Collected data:
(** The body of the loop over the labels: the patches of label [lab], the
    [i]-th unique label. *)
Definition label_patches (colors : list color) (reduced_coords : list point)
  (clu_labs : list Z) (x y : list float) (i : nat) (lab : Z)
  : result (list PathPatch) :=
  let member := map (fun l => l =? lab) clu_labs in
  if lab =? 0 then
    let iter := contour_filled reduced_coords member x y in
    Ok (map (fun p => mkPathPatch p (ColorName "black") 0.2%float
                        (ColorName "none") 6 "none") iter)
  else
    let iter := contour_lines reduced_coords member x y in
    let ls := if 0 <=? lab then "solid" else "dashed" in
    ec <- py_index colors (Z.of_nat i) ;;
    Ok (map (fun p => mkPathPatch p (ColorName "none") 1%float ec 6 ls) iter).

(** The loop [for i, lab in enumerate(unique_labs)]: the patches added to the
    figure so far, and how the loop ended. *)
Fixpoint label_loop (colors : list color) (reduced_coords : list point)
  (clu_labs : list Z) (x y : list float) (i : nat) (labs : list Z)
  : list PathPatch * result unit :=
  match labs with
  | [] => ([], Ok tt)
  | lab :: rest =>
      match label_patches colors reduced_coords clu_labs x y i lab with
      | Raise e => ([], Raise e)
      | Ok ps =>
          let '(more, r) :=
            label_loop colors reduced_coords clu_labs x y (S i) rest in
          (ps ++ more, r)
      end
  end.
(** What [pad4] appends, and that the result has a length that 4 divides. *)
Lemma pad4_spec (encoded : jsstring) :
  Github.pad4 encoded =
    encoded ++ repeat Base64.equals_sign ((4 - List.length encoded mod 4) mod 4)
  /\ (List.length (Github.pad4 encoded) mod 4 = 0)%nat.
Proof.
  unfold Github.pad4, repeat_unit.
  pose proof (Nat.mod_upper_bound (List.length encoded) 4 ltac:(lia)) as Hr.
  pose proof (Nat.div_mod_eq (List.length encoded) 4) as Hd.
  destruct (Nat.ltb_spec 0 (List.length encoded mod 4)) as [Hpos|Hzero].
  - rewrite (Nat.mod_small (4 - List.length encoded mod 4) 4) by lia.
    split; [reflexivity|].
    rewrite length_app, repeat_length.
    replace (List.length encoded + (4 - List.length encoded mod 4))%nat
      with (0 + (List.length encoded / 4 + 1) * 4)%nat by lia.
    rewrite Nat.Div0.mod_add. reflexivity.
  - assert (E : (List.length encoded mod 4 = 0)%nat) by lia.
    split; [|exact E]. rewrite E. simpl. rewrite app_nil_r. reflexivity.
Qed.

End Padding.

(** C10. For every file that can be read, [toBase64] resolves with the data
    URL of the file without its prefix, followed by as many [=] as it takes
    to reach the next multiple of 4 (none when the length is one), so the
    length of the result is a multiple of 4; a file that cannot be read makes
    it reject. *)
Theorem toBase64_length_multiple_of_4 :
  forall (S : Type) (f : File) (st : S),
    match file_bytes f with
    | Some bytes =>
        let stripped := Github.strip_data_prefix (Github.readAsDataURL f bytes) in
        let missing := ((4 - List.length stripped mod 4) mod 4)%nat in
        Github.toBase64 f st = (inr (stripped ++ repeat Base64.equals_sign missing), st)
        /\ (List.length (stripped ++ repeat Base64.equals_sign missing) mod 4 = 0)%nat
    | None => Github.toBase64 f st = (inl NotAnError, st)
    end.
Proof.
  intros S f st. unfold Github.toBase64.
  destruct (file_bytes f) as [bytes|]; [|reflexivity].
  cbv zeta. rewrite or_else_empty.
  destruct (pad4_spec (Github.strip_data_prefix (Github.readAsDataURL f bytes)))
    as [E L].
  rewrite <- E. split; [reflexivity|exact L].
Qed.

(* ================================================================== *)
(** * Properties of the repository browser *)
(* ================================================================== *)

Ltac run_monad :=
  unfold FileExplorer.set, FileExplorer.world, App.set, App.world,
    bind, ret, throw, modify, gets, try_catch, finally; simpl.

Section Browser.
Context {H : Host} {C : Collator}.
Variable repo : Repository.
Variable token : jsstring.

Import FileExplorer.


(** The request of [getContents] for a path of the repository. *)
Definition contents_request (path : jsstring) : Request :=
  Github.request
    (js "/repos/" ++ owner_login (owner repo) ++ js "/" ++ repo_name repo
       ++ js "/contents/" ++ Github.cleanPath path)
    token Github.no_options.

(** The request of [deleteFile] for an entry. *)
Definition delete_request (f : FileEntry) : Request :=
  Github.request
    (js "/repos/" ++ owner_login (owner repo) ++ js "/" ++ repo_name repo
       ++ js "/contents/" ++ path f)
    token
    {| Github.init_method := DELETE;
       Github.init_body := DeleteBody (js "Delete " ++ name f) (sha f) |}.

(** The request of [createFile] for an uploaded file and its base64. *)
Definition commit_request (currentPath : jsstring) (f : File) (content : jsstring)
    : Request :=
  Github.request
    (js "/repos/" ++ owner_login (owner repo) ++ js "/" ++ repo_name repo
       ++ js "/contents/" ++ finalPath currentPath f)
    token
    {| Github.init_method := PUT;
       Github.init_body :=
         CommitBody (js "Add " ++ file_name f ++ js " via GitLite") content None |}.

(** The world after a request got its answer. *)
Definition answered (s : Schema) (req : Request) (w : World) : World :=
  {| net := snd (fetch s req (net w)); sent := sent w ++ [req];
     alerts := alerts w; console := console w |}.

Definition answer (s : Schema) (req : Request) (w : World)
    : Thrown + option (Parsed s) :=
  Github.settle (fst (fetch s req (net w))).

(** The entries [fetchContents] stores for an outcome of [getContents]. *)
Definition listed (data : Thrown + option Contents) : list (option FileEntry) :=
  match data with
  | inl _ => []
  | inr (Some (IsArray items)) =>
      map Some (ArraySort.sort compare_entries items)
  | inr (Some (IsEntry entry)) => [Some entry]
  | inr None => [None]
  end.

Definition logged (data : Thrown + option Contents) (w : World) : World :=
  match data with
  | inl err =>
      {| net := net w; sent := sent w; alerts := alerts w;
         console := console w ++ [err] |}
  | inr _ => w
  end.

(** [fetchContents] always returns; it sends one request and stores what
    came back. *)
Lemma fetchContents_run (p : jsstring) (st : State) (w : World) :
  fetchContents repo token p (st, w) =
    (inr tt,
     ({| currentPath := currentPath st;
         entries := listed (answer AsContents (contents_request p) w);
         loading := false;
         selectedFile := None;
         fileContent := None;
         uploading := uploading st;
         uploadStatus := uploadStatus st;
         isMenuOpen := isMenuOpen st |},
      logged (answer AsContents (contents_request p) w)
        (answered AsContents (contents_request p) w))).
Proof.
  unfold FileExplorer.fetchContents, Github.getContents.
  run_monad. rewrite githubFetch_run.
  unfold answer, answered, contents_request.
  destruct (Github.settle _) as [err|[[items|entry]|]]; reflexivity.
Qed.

> [Exercise details] Above are the records. Copy the lines beginning at the one that has "to reach the" and ending with the one that has "cbv zeta. rewrite or_else_empty.", unchanged.

> [Response]
    to reach the next multiple of 4 (none when the length is one), so the
    length of the result is a multiple of 4; a file that cannot be read makes
    it reject. *)
Theorem toBase64_length_multiple_of_4 :
  forall (S : Type) (f : File) (st : S),
    match file_bytes f with
    | Some bytes =>
        let stripped := Github.strip_data_prefix (Github.readAsDataURL f bytes) in
        let missing := ((4 - List.length stripped mod 4) mod 4)%nat in
        Github.toBase64 f st = (inr (stripped ++ repeat Base64.equals_sign missing), st)
        /\ (List.length (stripped ++ repeat Base64.equals_sign missing) mod 4 = 0)%nat
    | None => Github.toBase64 f st = (inl NotAnError, st)
    end.
Proof.
  intros S f st. unfold Github.toBase64.
  destruct (file_bytes f) as [bytes|]; [|reflexivity].
  cbv zeta. rewrite or_else_empty.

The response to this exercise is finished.